Ltac use IH :=
  eapply obeys_weaken;
  [ first [ apply IH; assumption
          | apply IH; [assumption | cbn; repeat split; auto] ]
  | ].

Lemma parser_obeys_all fuel : parser_obeys ts fuel.
Proof.
  induction fuel as [ | fuel IH ].
  - unfold parser_obeys. repeat split; intros; exact I.
  - destruct IH as (IHun & IHmw & IHmu & IHaw & IHad & IHdo & IHsp & IHcm
                    & IHanw & IHan & IHorw & IHor).
    unfold parser_obeys.
    split; [ | split; [ | split; [ | split; [ | split; [ | split; [ | split; [ | split; [ | split; [ | split; [ | split ]]]]]]]]]].
    + intros st Hok. cbn [unaryArithExpression].
      run ltac:(first [use IHor | use IHun]).
    + intros st e t Hok He. cbn [multiplyExpression_while].
      run ltac:(first [use IHun | use IHmw]).
    + intros st Hok. cbn [multiplyExpression].
      run ltac:(first [use IHun | use IHmw]).
    + intros st e t Hok He. cbn [addExpression_while].
      run ltac:(first [use IHmu | use IHaw]).
    + intros st Hok. cbn [addExpression].
      run ltac:(first [use IHmu | use IHaw]).
    + intros st l Hok Hl. cbn [specialComparisons_do].
      run ltac:(first [use IHad | use IHdo]).
      * eapply obeys_weaken;
          [ apply IHdo; [assumption | now apply all_well_formed_app]
          | intros ? ? ?; assumption ].
      * now apply all_well_formed_app.
      * now apply all_well_formed_app.
    + intros st e1 negated Hok He. cbn [specialComparisons].
      run ltac:(first [use IHad | use IHdo]).
      * eapply obeys_throwParseError; [eassumption | ].
        right. eexists _, _. split; [ | split; [reflexivity | ]].
        -- eapply known_string; eassumption.
        -- right. split; [assumption | ]. left. split; [reflexivity | ].
           now apply Nat.ltb_lt.
      * eapply obeys_throwParseError; [eassumption | ].
        right. eexists _, _. split; [ | split; [reflexivity | ]].
        -- eapply known_string; eassumption.
        -- right. split; [assumption | ]. right. split; [reflexivity | ].
           match goal with
           | H : _ || _ = true |- _ =>
               apply orb_true_iff in H; destruct H as [H | H];
               apply String.eqb_eq in H; auto
           end.
    + intros st Hok. cbn [comparisonExpression].
      run ltac:(first [use IHcm | use IHad | use IHsp]).
    + intros st e Hok He. cbn [andExpression_while].
      run ltac:(first [use IHcm | use IHanw]).
    + intros st Hok. cbn [andExpression].
      run ltac:(first [use IHcm | use IHanw]).
    + intros st e Hok He. cbn [orExpression_while].
      run ltac:(first [use IHan | use IHorw]).
    + intros st Hok. cbn [orExpression].
      run ltac:(first [use IHan | use IHorw]).
Qed.

Lemma obeys_selectorExpression fuel st :
  drawn_from ts st ->
  obeys (selectorExpression fuel) st (good ts) (parse_error ts).
Proof.
  intros Hok.
  destruct (parser_obeys_all fuel)
    as (_ & _ & _ & _ & _ & _ & _ & _ & _ & _ & _ & IHor).
  unfold selectorExpression.
  run ltac:(use IHor).
Qed.

End Invariants.

Section InvariantTheorems.

Context {C : Collaborators}.

Lemma drawn_from_start (ts : list Token) :
  drawn_from ts (mkParseState (newTokeniser ts) "").
Proof. repeat split; cbn; auto. intros x Hx. exact Hx. Qed.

▶ _TASK_
Repeat back the listing above exactly, including every line.

▶ _YOUR SOLUTION_
Ltac use IH :=
  eapply obeys_weaken;
  [ first [ apply IH; assumption
          | apply IH; [assumption | cbn; repeat split; auto] ]
  | ].

Lemma parser_obeys_all fuel : parser_obeys ts fuel.
Proof.
  induction fuel as [ | fuel IH ].
  - unfold parser_obeys. repeat split; intros; exact I.
  - destruct IH as (IHun & IHmw & IHmu & IHaw & IHad & IHdo & IHsp & IHcm
                    & IHanw & IHan & IHorw & IHor).
    unfold parser_obeys.
    split; [ | split; [ | split; [ | split; [ | split; [ | split; [ | split; [ | split; [ | split; [ | split; [ | split ]]]]]]]]]].
    + intros st Hok. cbn [unaryArithExpression].
      run ltac:(first [use IHor | use IHun]).
    + intros st e t Hok He. cbn [multiplyExpression_while].
      run ltac:(first [use IHun | use IHmw]).
    + intros st Hok. cbn [multiplyExpression].
      run ltac:(first [use IHun | use IHmw]).
    + intros st e t Hok He. cbn [addExpression_while].
      run ltac:(first [use IHmu | use IHaw]).
    + intros st Hok. cbn [addExpression].
      run ltac:(first [use IHmu | use IHaw]).
    + intros st l Hok Hl. cbn [specialComparisons_do].
      run ltac:(first [use IHad | use IHdo]).
      * eapply obeys_weaken;
          [ apply IHdo; [assumption | now apply all_well_formed_app]
          | intros ? ? ?; assumption ].
      * now apply all_well_formed_app.
      * now apply all_well_formed_app.
    + intros st e1 negated Hok He. cbn [specialComparisons].
      run ltac:(first [use IHad | use IHdo]).
      * eapply obeys_throwParseError; [eassumption | ].
        right. eexists _, _. split; [ | split; [reflexivity | ]].
        -- eapply known_string; eassumption.
        -- right. split; [assumption | ]. left. split; [reflexivity | ].
           now apply Nat.ltb_lt.
      * eapply obeys_throwParseError; [eassumption | ].
        right. eexists _, _. split; [ | split; [reflexivity | ]].
        -- eapply known_string; eassumption.
        -- right. split; [assumption | ]. right. split; [reflexivity | ].
           match goal with
           | H : _ || _ = true |- _ =>
               apply orb_true_iff in H; destruct H as [H | H];
               apply String.eqb_eq in H; auto
           end.
    + intros st Hok. cbn [comparisonExpression].
      run ltac:(first [use IHcm | use IHad | use IHsp]).
    + intros st e Hok He. cbn [andExpression_while].
      run ltac:(first [use IHcm | use IHanw]).
    + intros st Hok. cbn [andExpression].
      run ltac:(first [use IHcm | use IHanw]).
    + intros st e Hok He. cbn [orExpression_while].
      run ltac:(first [use IHan | use IHorw]).
    + intros st Hok. cbn [orExpression].
      run ltac:(first [use IHan | use IHorw]).
Qed.

Lemma obeys_selectorExpression fuel st :
  drawn_from ts st ->
  obeys (selectorExpression fuel) st (good ts) (parse_error ts).
Proof.
  intros Hok.
  destruct (parser_obeys_all fuel)
    as (_ & _ & _ & _ & _ & _ & _ & _ & _ & _ & _ & IHor).
  unfold selectorExpression.
  run ltac:(use IHor).
Qed.

End Invariants.

Section InvariantTheorems.

Context {C : Collaborators}.

Lemma drawn_from_start (ts : list Token) :
  drawn_from ts (mkParseState (newTokeniser ts) "").
Proof. repeat split; cbn; auto. intros x Hx. exact Hx. Qed.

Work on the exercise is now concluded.